| TASK ITEM |
Lines below that hold the word "rightHandHistory" must be copied in full.
--------------------------------
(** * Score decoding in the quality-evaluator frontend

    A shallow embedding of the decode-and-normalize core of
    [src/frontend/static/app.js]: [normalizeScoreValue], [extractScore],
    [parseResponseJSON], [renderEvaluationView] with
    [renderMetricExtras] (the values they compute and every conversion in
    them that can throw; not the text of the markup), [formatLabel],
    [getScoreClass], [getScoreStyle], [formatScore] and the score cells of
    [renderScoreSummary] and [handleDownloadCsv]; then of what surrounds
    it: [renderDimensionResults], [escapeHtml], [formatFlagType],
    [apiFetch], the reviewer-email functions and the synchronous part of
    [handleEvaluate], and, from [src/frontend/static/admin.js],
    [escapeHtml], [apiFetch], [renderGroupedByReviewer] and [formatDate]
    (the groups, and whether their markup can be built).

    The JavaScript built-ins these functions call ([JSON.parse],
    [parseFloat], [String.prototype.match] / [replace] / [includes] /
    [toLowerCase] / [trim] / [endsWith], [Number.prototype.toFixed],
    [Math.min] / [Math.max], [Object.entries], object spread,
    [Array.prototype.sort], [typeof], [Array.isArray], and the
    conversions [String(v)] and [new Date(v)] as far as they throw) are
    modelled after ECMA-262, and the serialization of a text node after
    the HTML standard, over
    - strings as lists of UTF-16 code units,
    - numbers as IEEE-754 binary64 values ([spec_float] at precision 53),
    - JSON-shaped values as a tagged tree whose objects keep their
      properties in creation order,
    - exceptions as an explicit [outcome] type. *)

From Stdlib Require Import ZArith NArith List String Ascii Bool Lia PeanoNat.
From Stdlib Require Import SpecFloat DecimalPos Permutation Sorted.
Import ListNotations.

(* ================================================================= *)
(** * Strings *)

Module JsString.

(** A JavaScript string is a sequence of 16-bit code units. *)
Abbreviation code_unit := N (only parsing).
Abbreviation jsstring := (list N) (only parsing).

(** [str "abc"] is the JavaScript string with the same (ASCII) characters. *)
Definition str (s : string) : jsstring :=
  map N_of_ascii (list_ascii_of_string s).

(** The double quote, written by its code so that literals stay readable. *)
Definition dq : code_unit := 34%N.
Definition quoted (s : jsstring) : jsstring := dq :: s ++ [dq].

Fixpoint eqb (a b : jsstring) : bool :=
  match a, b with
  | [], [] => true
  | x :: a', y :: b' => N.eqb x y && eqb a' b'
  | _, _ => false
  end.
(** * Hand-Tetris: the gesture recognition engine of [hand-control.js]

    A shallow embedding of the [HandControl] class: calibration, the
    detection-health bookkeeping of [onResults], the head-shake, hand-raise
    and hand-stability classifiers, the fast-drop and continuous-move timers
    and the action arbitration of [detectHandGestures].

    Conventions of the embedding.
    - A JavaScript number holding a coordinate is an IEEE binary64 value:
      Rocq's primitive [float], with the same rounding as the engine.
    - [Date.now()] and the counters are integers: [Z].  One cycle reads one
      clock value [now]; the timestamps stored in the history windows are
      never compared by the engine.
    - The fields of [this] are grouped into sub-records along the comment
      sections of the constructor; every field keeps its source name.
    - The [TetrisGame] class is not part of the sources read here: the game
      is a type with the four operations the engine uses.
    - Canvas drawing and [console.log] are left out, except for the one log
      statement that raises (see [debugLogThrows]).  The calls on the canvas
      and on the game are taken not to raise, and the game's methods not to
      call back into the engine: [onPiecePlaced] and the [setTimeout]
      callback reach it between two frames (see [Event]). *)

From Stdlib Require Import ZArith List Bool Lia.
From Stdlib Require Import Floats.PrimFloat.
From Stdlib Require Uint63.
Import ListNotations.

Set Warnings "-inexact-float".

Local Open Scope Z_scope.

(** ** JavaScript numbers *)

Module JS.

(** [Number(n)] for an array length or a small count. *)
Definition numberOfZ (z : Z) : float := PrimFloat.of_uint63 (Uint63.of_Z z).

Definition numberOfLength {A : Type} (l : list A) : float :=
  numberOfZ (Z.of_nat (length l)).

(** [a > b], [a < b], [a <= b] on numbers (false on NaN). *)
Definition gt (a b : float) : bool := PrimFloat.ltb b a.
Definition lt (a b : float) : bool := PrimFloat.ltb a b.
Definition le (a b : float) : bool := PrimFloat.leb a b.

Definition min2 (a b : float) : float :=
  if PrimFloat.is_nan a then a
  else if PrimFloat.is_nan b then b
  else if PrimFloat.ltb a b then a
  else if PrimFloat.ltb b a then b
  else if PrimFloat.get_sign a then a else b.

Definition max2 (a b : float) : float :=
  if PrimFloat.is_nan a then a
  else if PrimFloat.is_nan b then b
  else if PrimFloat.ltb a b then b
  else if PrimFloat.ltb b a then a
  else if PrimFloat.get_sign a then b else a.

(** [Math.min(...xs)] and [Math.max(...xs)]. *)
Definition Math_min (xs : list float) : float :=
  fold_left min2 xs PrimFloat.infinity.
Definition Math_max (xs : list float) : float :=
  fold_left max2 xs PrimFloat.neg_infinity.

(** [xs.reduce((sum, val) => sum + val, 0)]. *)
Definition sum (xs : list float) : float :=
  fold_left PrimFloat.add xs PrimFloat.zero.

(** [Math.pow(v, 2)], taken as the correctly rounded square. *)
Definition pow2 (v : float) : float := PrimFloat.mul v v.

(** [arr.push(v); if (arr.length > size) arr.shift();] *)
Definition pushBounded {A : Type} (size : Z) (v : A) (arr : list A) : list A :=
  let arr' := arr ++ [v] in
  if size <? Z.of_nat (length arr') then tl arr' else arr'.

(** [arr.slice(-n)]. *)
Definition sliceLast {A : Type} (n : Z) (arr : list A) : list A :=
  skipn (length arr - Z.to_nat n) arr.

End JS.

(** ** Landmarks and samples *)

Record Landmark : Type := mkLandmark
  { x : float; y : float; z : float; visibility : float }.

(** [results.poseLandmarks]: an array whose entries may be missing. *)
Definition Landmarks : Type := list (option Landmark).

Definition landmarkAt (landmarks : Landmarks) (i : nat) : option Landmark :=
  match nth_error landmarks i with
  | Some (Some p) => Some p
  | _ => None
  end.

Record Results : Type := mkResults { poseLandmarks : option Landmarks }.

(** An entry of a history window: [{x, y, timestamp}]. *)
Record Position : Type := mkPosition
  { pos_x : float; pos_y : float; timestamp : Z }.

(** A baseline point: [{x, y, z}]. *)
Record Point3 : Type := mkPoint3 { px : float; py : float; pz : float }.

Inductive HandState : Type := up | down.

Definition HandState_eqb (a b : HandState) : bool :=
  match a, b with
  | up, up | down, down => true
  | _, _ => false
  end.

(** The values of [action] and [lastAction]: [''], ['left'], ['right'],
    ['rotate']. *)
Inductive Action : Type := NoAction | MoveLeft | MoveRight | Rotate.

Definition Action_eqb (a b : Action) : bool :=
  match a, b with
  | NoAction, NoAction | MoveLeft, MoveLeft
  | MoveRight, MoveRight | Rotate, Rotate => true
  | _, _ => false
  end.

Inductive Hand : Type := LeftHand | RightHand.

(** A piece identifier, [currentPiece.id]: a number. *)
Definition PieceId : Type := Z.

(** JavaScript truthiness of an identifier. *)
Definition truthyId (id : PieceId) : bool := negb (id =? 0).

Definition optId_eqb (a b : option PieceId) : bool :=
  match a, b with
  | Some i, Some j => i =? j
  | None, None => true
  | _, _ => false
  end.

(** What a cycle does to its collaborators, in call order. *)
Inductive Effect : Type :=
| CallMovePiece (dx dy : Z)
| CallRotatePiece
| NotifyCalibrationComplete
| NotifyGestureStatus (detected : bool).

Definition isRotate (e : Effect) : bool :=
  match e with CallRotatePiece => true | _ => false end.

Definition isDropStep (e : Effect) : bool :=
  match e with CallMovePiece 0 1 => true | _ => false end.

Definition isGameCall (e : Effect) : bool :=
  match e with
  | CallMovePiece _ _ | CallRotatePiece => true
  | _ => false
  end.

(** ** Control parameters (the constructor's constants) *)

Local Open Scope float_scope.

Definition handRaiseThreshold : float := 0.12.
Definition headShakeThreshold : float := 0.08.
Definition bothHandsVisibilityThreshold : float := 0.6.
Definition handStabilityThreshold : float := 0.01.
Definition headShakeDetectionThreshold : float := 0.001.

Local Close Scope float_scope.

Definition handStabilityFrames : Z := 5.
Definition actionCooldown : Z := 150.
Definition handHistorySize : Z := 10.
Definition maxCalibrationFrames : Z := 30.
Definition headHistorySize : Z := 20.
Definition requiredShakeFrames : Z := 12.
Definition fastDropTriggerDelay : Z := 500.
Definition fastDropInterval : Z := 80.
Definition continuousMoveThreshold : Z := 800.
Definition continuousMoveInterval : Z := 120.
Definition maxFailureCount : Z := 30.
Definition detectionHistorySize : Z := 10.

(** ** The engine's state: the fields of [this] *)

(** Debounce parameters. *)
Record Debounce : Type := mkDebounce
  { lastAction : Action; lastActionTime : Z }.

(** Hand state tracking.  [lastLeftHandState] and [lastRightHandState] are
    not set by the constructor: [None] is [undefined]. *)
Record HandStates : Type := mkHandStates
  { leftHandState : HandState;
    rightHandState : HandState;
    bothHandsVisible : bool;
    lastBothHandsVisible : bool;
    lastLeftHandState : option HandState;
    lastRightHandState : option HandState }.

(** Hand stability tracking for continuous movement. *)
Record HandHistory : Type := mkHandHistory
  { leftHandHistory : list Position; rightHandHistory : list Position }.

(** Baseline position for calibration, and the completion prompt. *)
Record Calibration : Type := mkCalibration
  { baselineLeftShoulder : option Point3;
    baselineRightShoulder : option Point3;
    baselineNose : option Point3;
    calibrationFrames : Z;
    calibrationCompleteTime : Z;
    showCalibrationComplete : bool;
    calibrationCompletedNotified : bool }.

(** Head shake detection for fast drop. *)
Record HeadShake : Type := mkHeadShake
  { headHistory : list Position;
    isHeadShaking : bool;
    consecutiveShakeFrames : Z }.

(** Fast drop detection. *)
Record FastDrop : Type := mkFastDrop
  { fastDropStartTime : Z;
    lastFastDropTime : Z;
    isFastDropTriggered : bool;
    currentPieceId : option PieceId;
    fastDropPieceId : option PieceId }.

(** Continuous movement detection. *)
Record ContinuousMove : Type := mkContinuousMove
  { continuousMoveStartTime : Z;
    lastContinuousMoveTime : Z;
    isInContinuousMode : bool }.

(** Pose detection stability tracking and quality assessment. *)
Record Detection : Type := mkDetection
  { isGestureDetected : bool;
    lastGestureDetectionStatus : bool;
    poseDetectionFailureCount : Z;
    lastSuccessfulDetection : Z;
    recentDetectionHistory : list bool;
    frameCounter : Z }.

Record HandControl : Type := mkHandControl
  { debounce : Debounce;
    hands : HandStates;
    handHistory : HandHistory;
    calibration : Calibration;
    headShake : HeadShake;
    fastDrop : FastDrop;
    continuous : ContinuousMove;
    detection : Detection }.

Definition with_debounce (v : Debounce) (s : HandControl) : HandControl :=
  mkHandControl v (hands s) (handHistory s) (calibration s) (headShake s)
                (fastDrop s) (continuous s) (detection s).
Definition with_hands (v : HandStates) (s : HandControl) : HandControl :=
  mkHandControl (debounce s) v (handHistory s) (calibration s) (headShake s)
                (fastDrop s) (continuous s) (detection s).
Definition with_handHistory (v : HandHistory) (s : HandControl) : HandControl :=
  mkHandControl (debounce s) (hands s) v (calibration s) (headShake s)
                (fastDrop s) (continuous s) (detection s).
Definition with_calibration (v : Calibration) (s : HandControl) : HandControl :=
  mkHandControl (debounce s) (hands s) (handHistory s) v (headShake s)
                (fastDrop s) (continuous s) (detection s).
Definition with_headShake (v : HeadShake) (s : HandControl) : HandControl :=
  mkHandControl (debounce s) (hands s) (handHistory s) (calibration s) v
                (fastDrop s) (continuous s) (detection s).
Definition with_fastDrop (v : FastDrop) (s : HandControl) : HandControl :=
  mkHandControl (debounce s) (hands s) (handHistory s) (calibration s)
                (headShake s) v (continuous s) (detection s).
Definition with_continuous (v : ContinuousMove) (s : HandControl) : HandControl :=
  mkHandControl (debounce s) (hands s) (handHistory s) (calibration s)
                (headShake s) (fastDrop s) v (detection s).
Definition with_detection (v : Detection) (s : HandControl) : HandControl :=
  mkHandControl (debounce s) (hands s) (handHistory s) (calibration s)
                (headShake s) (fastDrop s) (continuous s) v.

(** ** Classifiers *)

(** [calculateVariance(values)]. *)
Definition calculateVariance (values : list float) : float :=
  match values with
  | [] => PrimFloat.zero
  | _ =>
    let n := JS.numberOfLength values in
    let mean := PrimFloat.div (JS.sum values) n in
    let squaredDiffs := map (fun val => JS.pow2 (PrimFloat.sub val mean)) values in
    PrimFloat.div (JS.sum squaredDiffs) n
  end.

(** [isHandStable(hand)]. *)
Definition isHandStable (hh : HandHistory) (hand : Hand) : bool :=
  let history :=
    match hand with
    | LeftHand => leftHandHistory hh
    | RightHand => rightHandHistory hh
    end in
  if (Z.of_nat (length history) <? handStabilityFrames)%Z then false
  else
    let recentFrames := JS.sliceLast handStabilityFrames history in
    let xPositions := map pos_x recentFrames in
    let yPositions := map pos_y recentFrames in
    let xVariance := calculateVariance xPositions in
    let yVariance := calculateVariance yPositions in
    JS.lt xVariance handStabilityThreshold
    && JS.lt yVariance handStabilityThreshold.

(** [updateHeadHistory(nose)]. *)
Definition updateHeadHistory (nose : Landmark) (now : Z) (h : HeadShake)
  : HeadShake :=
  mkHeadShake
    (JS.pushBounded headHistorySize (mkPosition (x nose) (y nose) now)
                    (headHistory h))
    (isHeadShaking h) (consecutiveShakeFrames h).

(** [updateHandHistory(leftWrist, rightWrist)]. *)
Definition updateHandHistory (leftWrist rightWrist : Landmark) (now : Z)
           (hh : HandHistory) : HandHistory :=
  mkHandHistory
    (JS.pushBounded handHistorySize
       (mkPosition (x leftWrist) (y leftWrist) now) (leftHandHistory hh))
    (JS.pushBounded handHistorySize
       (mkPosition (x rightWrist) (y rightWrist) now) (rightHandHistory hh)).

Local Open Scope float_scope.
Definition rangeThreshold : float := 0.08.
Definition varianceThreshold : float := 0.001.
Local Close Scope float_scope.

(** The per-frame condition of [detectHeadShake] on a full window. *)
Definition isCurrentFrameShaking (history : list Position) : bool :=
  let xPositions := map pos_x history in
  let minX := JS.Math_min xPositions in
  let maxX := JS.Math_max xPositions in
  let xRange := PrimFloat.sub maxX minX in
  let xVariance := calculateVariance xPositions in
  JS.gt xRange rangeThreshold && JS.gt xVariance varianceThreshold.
--------------------------------
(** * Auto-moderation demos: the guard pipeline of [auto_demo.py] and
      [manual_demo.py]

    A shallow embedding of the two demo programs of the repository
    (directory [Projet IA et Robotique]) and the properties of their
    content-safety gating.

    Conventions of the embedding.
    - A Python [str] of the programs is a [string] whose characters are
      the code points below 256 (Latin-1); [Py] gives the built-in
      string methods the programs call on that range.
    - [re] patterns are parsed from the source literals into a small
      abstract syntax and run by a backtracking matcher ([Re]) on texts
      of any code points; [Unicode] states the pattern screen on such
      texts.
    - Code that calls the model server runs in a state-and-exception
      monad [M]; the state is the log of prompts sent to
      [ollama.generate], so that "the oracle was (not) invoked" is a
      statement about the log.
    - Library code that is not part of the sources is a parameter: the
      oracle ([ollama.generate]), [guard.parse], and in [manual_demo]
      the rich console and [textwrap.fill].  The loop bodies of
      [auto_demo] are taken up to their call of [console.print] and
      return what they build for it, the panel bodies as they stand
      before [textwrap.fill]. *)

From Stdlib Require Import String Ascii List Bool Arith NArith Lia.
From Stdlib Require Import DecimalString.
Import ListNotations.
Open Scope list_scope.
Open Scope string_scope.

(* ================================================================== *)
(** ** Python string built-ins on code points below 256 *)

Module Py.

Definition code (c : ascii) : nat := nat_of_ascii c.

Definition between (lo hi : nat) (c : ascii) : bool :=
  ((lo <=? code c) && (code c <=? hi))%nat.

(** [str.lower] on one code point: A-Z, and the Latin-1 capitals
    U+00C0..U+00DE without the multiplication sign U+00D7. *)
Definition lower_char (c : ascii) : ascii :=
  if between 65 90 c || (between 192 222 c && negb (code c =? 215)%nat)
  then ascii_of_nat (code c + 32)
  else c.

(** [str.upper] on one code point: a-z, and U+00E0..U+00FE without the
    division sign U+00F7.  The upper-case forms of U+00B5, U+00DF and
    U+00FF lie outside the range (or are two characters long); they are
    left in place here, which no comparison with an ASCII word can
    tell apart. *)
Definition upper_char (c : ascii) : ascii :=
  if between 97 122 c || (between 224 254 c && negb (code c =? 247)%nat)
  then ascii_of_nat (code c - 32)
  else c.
--------------------------------
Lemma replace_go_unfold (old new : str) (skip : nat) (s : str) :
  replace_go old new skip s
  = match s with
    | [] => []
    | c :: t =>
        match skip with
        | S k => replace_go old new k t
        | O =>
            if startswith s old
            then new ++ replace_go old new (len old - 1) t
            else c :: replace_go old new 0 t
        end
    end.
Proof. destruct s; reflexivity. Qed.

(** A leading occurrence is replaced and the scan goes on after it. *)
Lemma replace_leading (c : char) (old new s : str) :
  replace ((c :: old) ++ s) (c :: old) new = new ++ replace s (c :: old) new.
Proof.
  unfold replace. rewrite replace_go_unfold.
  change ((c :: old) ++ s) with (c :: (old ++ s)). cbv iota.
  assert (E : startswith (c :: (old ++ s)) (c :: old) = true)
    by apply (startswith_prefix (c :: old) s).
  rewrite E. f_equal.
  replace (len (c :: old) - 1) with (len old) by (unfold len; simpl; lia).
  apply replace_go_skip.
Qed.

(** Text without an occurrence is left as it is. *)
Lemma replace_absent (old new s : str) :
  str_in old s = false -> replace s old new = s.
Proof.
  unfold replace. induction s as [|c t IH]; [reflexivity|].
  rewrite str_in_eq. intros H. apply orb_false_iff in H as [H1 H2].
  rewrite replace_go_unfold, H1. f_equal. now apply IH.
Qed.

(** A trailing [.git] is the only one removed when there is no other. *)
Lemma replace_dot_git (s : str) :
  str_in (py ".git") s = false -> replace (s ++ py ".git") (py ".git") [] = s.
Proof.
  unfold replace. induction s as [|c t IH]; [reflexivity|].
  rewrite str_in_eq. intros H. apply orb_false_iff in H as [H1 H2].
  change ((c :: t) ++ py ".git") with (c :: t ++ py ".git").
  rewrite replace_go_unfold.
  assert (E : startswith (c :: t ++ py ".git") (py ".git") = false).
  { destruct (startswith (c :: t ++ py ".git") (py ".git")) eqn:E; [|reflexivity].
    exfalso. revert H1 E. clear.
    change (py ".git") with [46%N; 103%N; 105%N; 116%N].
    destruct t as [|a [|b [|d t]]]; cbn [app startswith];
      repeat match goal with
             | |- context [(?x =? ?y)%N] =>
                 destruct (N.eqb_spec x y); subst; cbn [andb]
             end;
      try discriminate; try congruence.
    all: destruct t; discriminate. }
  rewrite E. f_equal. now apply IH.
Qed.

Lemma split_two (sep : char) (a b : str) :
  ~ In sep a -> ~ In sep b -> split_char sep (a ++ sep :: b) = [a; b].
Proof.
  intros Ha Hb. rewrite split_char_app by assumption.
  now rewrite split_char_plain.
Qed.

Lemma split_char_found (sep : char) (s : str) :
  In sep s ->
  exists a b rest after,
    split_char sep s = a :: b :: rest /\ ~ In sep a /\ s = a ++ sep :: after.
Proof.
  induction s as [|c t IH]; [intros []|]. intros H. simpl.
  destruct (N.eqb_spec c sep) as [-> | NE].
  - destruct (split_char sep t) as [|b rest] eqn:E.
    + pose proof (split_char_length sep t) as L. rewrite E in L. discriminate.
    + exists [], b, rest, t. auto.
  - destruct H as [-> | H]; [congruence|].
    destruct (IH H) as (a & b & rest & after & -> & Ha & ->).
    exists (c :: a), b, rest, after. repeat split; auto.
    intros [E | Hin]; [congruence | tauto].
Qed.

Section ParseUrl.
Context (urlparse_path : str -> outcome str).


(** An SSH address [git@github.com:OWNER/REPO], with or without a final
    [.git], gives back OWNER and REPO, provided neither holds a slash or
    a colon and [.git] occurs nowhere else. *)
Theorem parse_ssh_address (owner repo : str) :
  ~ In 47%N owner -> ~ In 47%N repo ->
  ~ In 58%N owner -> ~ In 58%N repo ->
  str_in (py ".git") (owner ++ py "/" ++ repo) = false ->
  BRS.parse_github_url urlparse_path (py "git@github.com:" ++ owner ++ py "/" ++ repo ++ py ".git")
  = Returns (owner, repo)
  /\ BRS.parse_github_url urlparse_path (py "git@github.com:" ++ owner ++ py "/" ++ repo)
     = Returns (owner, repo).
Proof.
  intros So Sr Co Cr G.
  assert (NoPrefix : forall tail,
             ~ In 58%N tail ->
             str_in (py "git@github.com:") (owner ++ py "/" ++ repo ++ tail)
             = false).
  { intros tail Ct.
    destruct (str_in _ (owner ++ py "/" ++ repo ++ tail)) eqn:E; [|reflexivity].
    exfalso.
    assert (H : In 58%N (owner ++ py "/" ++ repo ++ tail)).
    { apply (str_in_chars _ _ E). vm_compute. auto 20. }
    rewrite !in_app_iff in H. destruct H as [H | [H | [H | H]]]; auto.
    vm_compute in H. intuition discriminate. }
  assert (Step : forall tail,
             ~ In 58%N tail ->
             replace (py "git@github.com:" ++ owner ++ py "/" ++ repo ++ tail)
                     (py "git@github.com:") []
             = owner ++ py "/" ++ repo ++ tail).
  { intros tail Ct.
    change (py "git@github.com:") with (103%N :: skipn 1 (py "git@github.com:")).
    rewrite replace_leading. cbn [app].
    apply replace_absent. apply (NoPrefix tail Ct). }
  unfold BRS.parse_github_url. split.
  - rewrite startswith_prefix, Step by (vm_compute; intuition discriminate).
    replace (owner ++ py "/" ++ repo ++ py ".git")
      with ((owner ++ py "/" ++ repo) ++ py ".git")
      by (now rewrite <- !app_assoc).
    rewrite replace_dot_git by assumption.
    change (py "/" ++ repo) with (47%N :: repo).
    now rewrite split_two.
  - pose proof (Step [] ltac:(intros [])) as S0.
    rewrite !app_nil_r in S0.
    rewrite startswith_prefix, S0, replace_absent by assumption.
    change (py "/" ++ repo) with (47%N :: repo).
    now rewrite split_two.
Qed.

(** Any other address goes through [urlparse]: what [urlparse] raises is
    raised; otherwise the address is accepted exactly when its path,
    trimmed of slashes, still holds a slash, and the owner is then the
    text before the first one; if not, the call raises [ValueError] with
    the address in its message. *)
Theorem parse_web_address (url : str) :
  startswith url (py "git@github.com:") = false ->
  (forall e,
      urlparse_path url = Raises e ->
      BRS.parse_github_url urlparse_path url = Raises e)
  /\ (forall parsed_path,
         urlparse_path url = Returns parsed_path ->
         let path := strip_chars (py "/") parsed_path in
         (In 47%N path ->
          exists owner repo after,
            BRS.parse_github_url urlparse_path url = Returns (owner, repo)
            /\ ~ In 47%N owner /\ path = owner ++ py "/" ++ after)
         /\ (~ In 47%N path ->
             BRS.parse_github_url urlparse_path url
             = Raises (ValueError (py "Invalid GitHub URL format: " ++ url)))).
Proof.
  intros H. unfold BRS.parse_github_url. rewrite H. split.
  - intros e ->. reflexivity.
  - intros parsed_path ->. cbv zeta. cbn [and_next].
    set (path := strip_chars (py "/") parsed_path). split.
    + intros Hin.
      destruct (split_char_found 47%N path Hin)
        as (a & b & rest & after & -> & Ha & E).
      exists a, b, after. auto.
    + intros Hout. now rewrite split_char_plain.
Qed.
--------------------------------
| ANSWER BELOW |
  { leftHandHistory : list Position; rightHandHistory : list Position }.
    | RightHand => rightHandHistory hh
       (mkPosition (x rightWrist) (y rightWrist) now) (rightHandHistory hh)).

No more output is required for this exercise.